Le parole sono importanti – ammoniva Nanni Moretti nel film Palombella rossa. Le parole sono pietre – sentenziava il titolo del libro di Carlo Levi. Sono espressioni diventate virali, come si usa dire oggi nell’era digitalizzata, ma ormai banalizzate come il male. Bisognerebbe restituire la potenza semantica alle parole e credere nella loro traducibilità in fatti. Putin ha lanciato il nucleare a parole con la minaccia, l’America l’ha lanciato nei fatti alla fine della seconda guerra mondiale su Hiroshima e Nagasaki. E sappiamo tutti che con Zelensky c’è la Nato con Biden, cioè noi europei vincolati dall’Alleanza Atlantica a guida americana, che abbiamo rifornito di armi l’Ucraina la quale giustamente doveva difendersi dall’aggressione della Russia e dall’invasione del suo territorio.
Ma dobbiamo evitare che la guerra, speciale operazione militare come Putin costringe i suoi giornalisti a definirla, da difensiva si trasformi in un conflitto più ampio, che coinvolga le maggiori potenze mondiali in una escalation progressiva non più controllabile. Già l’Inghilterra si sta muovendo, altri stati, e non solo europei, si stanno preparando con armamenti ed esercitazioni pericolose ed allarmanti, mentre i segnali di pace stanno drammaticamente scomparendo e non si sentono più parole rassicuranti di una prospettiva di dialogo serio, di una volontà reale di sedersi ad un tavolo delle trattative. Naturalmente, parlo dei capi di stato e dei rappresentanti della difesa e delle istituzioni. I popoli, almeno in larga percentuale, vogliono la pace, organizzano sit in, manifestano in piazza, fanno cortei e maratone per chiedere a gran voce la cessazione del fuoco. Ma è una voce in genere inascoltata dai potenti che decidono nelle segrete stanze, e questo non mi stupisce più di tanto. Quello che mi meraviglia molto invece, anzi mi preoccupa moltissimo, è “la banalità del male”, la sua rappresentazione come fatto inevitabile, come normale fluire degli eventi verso un precipizio non eludibile, il tranquillo discorrere della terza guerra mondiale come sbocco che fatalmente ci attende, il rimbalzare della minaccia nucleare da una bocca all’altra come se fosse solo un’ipotesi improbabile. Ma la storia ci dovrebbe insegnare che nulla è impossibile in guerra e nemmeno improbabile, e uso il condizionale perchè dobbiamo purtroppo ammettere con Montale che la storia non è maestra proprio di niente.
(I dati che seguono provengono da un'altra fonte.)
(* ===== verification/Session.v ===== *)
(** * A client over its lifetime

    The operations composed: a builder, a client, and any sequence of requests and
    latency reports made on it, each under a resolver, a network, a scheduler and
    an operating system of its own. *)

From S2P Require Import Prelude Errors Codec ApiKey Durations Policy Net Sockets Discovery Config Wire.
From S2P Require Import Auth Request Response World Selection Steering Client Model PublicClient.

(** What one operation meets: the environment, and the packets that the router
    delivers for it while it runs. *)
Record Conditions := mkConditions {
  cd_env : Env;
  cd_dns : Resolver;
  cd_bind : nat -> Z -> bool -> io_error + Z;
  cd_arrivals : list (Z * ResponsePacket);
  cd_request_id : list Z;
  cd_now_millis : Z;
  cd_nonce : list Z;
}.

Definition conditions_ok (cd : Conditions) : Prop :=
  env_ok (cd_env cd) /\ resolver_ok (cd_dns cd) /\ arrivals_ok (cd_arrivals cd) /\
  array_ok 16 (cd_request_id cd) /\ in_u64 (cd_now_millis cd) /\ array_ok 12 (cd_nonce cd).

Inductive operation : Type :=
| SendRequest (ops : list request_op)
| ReportLatency (tracker : LatencyTracker) (observed : Duration).

(** A registration has an empty queue of its own, which the arrivals fill. *)
Definition with_arrivals (arrivals : list (Z * ResponsePacket)) (pc : PublicClient) : PublicClient :=
  let c := pc_inner pc in
  let w := cl_world c in
  mkPublicClient (pc_config pc)
    (mkClient (cl_discovery c) (cl_steering c) (cl_socket_epoch c)
       (mkWorld (now w) (steps w) arrivals (sockets w) (server_stats w) (sends w)))
    (pc_service_domain pc) (pc_limits pc).

Section Sessions.
Context `{Primitives} `{IpText}.

(** One operation, as a caller of the library makes it. *)
Definition run_operation (cd : Conditions) (op : operation) (pc : PublicClient)
  : outcome Error (option Response) * PublicClient :=
  let pc := with_arrivals (cd_arrivals cd) pc in
  match op with
  | SendRequest ops =>
      match build_request (pc_limits pc) ops request with
      | Ok b =>
          let '(r, pc) := send (cd_env cd) (cd_dns cd) (cd_bind cd) (cd_request_id cd) (cd_now_millis cd)
                            (cd_nonce cd) b pc in
          (Some <$> r, pc)
      | Err e => (Err e, pc)
      | Panic => (Panic, pc)
      end
  | ReportLatency tracker observed =>
      let '(r, pc) := public_report_latency (cd_env cd) (cd_dns cd) (cd_request_id cd) (cd_now_millis cd)
                        (cd_nonce cd) tracker observed pc in
      ((fun _ => None) <$> r, pc)
  end.

Fixpoint session (steps : list (Conditions * operation)) (pc : PublicClient)
  : list (outcome Error (option Response)) * PublicClient :=
  match steps with
  | [] => ([], pc)
  | (cd, op) :: steps =>
      let '(r, pc) := run_operation cd op pc in
      let '(rs, pc) := session steps pc in
      (r :: rs, pc)
  end.

(** Arguments as the types of the library give them. *)
Definition operation_ok (op : operation) : Prop :=
  match op with
  | SendRequest ops => Forall op_ok ops
  | ReportLatency tracker observed => tracker_ok tracker /\ duration_ok observed
  end.

(** The results an operation may have. *)
Definition safe_result (r : outcome Error (option Response)) : Prop :=
  match r with
  | Ok (Some resp) => grant_iff resp
  | Ok None => True
  | Err (InvalidConfiguration ce) =>
      match ce with
      | InvalidMetricsLabel | InvalidTokenQuantity | ResourceWindowExceedsApiKey
      | TooManyRequestEntries _ | InvalidDuration _ => True
      | _ => False
      end
  | Err (InvalidApiKey _) | Err Authentication | Panic => False
  | Err _ => True
  end.

End Sessions.

Section Sessions_spec.
Context `{PrimitivesLaws} `{IpTextLaws}.

Lemma with_arrivals_ready arrivals pc :
  client_ready pc -> arrivals_ok arrivals -> client_ready (with_arrivals arrivals pc).
Proof. intros (Hc & (Hd & Hs & _) & Hrest) Ha. by split; [|split; [split|]]. Qed.

(** The conditions of a call name only the errors of building a request. *)
Lemma fails_at_errors limits ops ce :
  fails_at limits ops ce -> safe_result (Err (InvalidConfiguration ce)).
Proof.
  intros (before & op & after & b & _ & _ & Hf).
  destruct (List.find _ _) as [[ok e]|] eqn:Hfind; [|done]. injection Hf as ->.
  apply List.find_some in Hfind as [Hin _].
  destruct op; cbn in Hin; naive_solver.
Qed.

Lemma grant_iff_local : grant_iff (mkResponse Granted [] [] None).
Proof. by split; [split; [split|]|]. Qed.

Lemma run_operation_spec cd op pc :
  conditions_ok cd -> operation_ok op -> client_ready pc ->
  let run := run_operation cd op pc in
  client_ready run.2 /\ pc_config run.2 = pc_config pc /\ safe_result run.1.
Proof.
  intros (Henv & Hdns & Ha & Hid & Hnow & Hnonce) Hop Hpc. cbv zeta. unfold run_operation.
  pose proof (with_arrivals_ready _ pc Hpc Ha) as Hpc1.
  change (pc_config pc) with (pc_config (with_arrivals (cd_arrivals cd) pc)).
  set (pc1 := with_arrivals (cd_arrivals cd) pc) in *. clearbody pc1.
  destruct op as [ops|tracker observed].
  - pose proof (build_request_spec (pc_limits pc1) ops Hop) as Hb.
    destruct (build_request (pc_limits pc1) ops request) as [b|e|]; [| |done].
    + destruct Hb as [Hb _].
      destruct (send_stages (cd_env cd) Henv (cd_dns cd) Hdns (cd_bind cd) (cd_request_id cd) (cd_now_millis cd)
        (cd_nonce cd) Hid Hnow Hnonce pc1 b Hpc1 Hb) as (r & pc' & E & Hpc' & Hcfg & _ & Hr).
      rewrite E. split; [done|]. split; [done|]. destruct r as [resp|[]|]; try done.
      destruct Hr as [(_ & _ & -> & _)|(_ & _ & _ & _ & _ & _ & Hg & _)]; [exact grant_iff_local | done].
    + destruct Hb as (ce & -> & Hf). split; [done|]. split; [done|]. by eapply fails_at_errors.
  - destruct Hop as [Ht Hd].
    destruct (public_report_stages (cd_env cd) Henv (cd_dns cd) Hdns (cd_request_id cd) (cd_now_millis cd)
      (cd_nonce cd) Hid Hnow Hnonce pc1 tracker observed Hpc1 Ht Hd) as (r & pc' & E & Hpc' & Hcfg & _ & Hr).
    rewrite E. split; [done|]. split; [done|]. destruct r as [u|[e|[]| | | | |]|]; try done.
Qed.

Lemma session_spec steps pc :
  Forall (fun s => conditions_ok s.1 /\ operation_ok s.2) steps -> client_ready pc ->
  client_ready (session steps pc).2 /\ pc_config (session steps pc).2 = pc_config pc /\
  length (session steps pc).1 = length steps /\ Forall safe_result (session steps pc).1.
Proof.
  intros Hsteps. revert pc. induction Hsteps as [|[cd op] steps [Hcd Hop] _ IH]; intros pc Hpc; cbn [session].
  { by split_and!. }
  destruct (run_operation_spec cd op pc Hcd Hop Hpc) as (Hpc1 & Hcfg1 & Hr).
  destruct (run_operation cd op pc) as [r pc1]. destruct (IH pc1 Hpc1) as (Hpc2 & Hcfg2 & Hlen & Hrs).
  destruct (session steps pc1) as [rs pc2]. cbn [fst snd length] in *. split_and!; try done.
  - congruence.
  - by rewrite Hlen.
  - by constructor.
Qed.

End Sessions_spec.

(** ** Theorems *)

(** A client built from any API key, policy and domain that the library accepts
    serves any sequence of requests and reports, under any resolver answers, network,
    schedule, incoming datagrams and socket failures: every operation returns, none
    panics, an authentication failure or an inconsistent configuration is never
    reported, every response is a grant exactly when its parts say so, and the client
    stays usable with its configuration unchanged. *)
Theorem session_safe `{PrimitivesLaws} `{IpTextLaws} os b pc steps
    (Hb : builder_ok b) (Hbuild : client_build os b = Ok pc)
    (Hsteps : Forall (fun s => conditions_ok s.1 /\ operation_ok s.2) steps) :
  let run := session steps pc in
  client_ready run.2 /\ pc_config run.2 = pc_config pc /\
  length run.1 = length steps /\ Forall safe_result run.1.
Proof.
  pose proof (client_build_result os b Hb) as Hr. rewrite Hbuild in Hr. destruct Hr as [Hpc _].
  by apply session_spec.
Qed.

(** ** A session of the demo client *)

Definition demo_conditions : Conditions :=
  mkConditions demo_env demo_servers demo_os_bind
    [(5000000, mkResponsePacket demo_response demo_addr)] demo_id 5 demo_nonce.

Lemma demo_conditions_ok : conditions_ok demo_conditions.
Proof.
  split; [exact demo_env_ok|]. split; [exact demo_servers_ok|]. split; [exact demo_inbox_ok|].
  split; [apply (replicate_array 16 3); unfold is_byte; lia|].
  split; [split; vm_compute; discriminate|]. apply (replicate_array 12 9). unfold is_byte. lia.
Qed.

Definition demo_session : list (Conditions * operation) :=
  [(demo_conditions, SendRequest demo_ops);
   (demo_conditions, ReportLatency demo_tracker (mkDuration 0 12000000));
   (demo_conditions, SendRequest [Consume (mkResource demo_name 2000 1 []) 0]);
   (demo_conditions, SendRequest [])].

Lemma session_safe_witness :
  exists pc, client_build demo_platform (client_builder demo_api_key) = Ok pc /\
    Forall safe_result (@session toy_primitives toy_ip_text (take 2 demo_session) pc).1 /\
    (@session toy_primitives toy_ip_text demo_session pc).1 =
      [Ok (Some (response_of demo_result)); Ok None; Err (InvalidConfiguration InvalidTokenQuantity);
       Ok (Some (mkResponse Granted [] [] None))].
Proof.
  eexists. split; [reflexivity|]. split; [|vm_compute; reflexivity].
  refine (proj2 (proj2 (proj2 (@session_safe toy_primitives toy_primitives_laws toy_ip_text toy_ip_laws
    demo_platform (client_builder demo_api_key) _ (take 2 demo_session)
    (client_builder_ok demo_api_key demo_api_key_ok) eq_refl _)))).
  constructor; [split; [exact demo_conditions_ok | exact demo_ops_ok]|].
  constructor; [split; [exact demo_conditions_ok|]|constructor].
  split; [exact demo_tracker_ok | repeat split; vm_compute; discriminate].
Defined.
Afferma Lucio Caracciolo su Limes: Quando cade il tabù atomico la mente si chiude. Il solo discettare di bombardamenti nucleari quasi fossero chiacchiere da bar è danno irreparabile. Banalizzare l’impensabile, volgere in convenzionale l’arma definitiva esclude il ragionamento. Abbrutimento collettivo che pagheremo comunque finisca il conflitto in Ucraina. (Limes n.2, 2022)
Esiste realmente il rischio crescente di uno scivolamento in un confronto diretto tra America e Russia, anche atomico, secondo gli strateghi nucleari e gli ex funzionari statunitensi, come riporta il New York Times in un editoriale, e il segretario generale delle Nazioni Unite, Antonio Guterres, ha avvertito: La prospettiva di una guerra nucleare è ora tornata nell’alveo delle possibilità.
Allora non ci resta che far tornare nell’alveo delle possibilità una pace che si allontana sempre di più e sta quasi scomparendo dagli obiettivi dei belligeranti e quindi dalle prospettive nostre, se non vogliamo che prolungare la guerra con armi sempre più offensive fino alla vittoria dell’uno o dell’altro, come hanno dichiarato entrambi, significhi continuare a vedere morti e macerie fino alla distruzione delle nostre civiltà. E non ci sarebbero vincitori ma solo vinti, in un comune abbraccio di morte dei contendenti, con uno sguardo pieno di pietas che già nell’antichità Omero riservò non solo ad Achille ma anche ad Ettore, eternato dal Foscolo nella conclusione di I Sepolcri: E tu onore di pianti, Ettore, avrai, / ove sia santo e lacrimato il sangue / per la patria versato, e finchè il Sole / risplenderà su le sciagure umane.